> _Dataset entries_:
----------------------------------------
(** ** C2: list the records of a patient *)

(** C2 (the code differs). doctor1 asks for the records of patient A, whom
    doctor1 created.  The view hands the patient to
    [IsPatientRecordOwnerOrAdmin.has_object_permission], which reads
    [obj.patient]: the authorization decision raises [AttributeError], no
    handler answers it, and the caller gets a server error instead of the
    two records.  The same happens for a patient of another doctor, where a
    403 was due.  An admin is answered before [obj.patient] is read. *)
Theorem list_records_raises_for_owner :
  Patient_objects_get fixture 1 = Ok patient1_doc1
  /\ owns doctor1 patient1_doc1 = true
  /\ IsDoctor_has_permission fixture (Some doctor1) = Ok true
  /\ PatientMedicalRecordListView_get (Some doctor1) 1 fixture
     = (Uncaught (AttributeError "Patient" "patient"), fixture)
  /\ PatientMedicalRecordListView_get (Some doctor1) 3 fixture
     = (Uncaught (AttributeError "Patient" "patient"), fixture)
  /\ PatientMedicalRecordListView_get (Some admin_user) 1 fixture
     = (Returned (mkResponse HTTP_200_OK
                    (record_list_body [record2_doc1; record1_doc1])), fixture).
Proof. repeat split. Qed.

(** ** C3: add a record, refusals *)

(** C3 (the code differs). doctor1 posts a record for patient C of doctor2:
    [validate_patient] rejects the field, so the answer is 400 with the
    message filed under the field [patient], not 403 with the message as
    [detail].  doctor1 posts a record for patient id 999, which does not
    exist: the related field rejects the id, so the answer is 400, not
    404.  Neither request reaches [perform_create]. *)
Theorem add_record_refusals_are_400 :
  MedicalRecordAddView_post (Some doctor1) (record_for_patient 3) 200 fixture
  = (Returned
       (mkResponse HTTP_400_BAD_REQUEST
          (errors_body
             [("patient",
               [Msg "You can only add medical records to your own patients."])]
             (Some HTTP_400_BAD_REQUEST))),
     fixture)
  /\ find_patient fixture 999 = None
  /\ MedicalRecordAddView_post (Some doctor1) (record_for_patient 999) 200
                               fixture
     = (Returned
          (mkResponse HTTP_400_BAD_REQUEST
             (errors_body [("patient", [Code "does_not_exist"])]
                          (Some HTTP_400_BAD_REQUEST))),
        fixture).
Proof. repeat split. Qed.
----------------------------------------
Exactly as they appear above, copy out all the records.

> _Written answer_:
(** ** C2: list the records of a patient *)

(** C2 (the code differs). doctor1 asks for the records of patient A, whom
    doctor1 created.  The view hands the patient to
    [IsPatientRecordOwnerOrAdmin.has_object_permission], which reads
    [obj.patient]: the authorization decision raises [AttributeError], no
    handler answers it, and the caller gets a server error instead of the
    two records.  The same happens for a patient of another doctor, where a
    403 was due.  An admin is answered before [obj.patient] is read. *)
Theorem list_records_raises_for_owner :
  Patient_objects_get fixture 1 = Ok patient1_doc1
  /\ owns doctor1 patient1_doc1 = true
  /\ IsDoctor_has_permission fixture (Some doctor1) = Ok true
  /\ PatientMedicalRecordListView_get (Some doctor1) 1 fixture
     = (Uncaught (AttributeError "Patient" "patient"), fixture)
  /\ PatientMedicalRecordListView_get (Some doctor1) 3 fixture
     = (Uncaught (AttributeError "Patient" "patient"), fixture)
  /\ PatientMedicalRecordListView_get (Some admin_user) 1 fixture
     = (Returned (mkResponse HTTP_200_OK
                    (record_list_body [record2_doc1; record1_doc1])), fixture).
Proof. repeat split. Qed.

(** ** C3: add a record, refusals *)

(** C3 (the code differs). doctor1 posts a record for patient C of doctor2:
    [validate_patient] rejects the field, so the answer is 400 with the
    message filed under the field [patient], not 403 with the message as
    [detail].  doctor1 posts a record for patient id 999, which does not
    exist: the related field rejects the id, so the answer is 400, not
    404.  Neither request reaches [perform_create]. *)
Theorem add_record_refusals_are_400 :
  MedicalRecordAddView_post (Some doctor1) (record_for_patient 3) 200 fixture
  = (Returned
       (mkResponse HTTP_400_BAD_REQUEST
          (errors_body
             [("patient",
               [Msg "You can only add medical records to your own patients."])]
             (Some HTTP_400_BAD_REQUEST))),
     fixture)
  /\ find_patient fixture 999 = None
  /\ MedicalRecordAddView_post (Some doctor1) (record_for_patient 999) 200
                               fixture
     = (Returned
          (mkResponse HTTP_400_BAD_REQUEST
             (errors_body [("patient", [Code "does_not_exist"])]
                          (Some HTTP_400_BAD_REQUEST))),
        fixture).
Proof. repeat split. Qed.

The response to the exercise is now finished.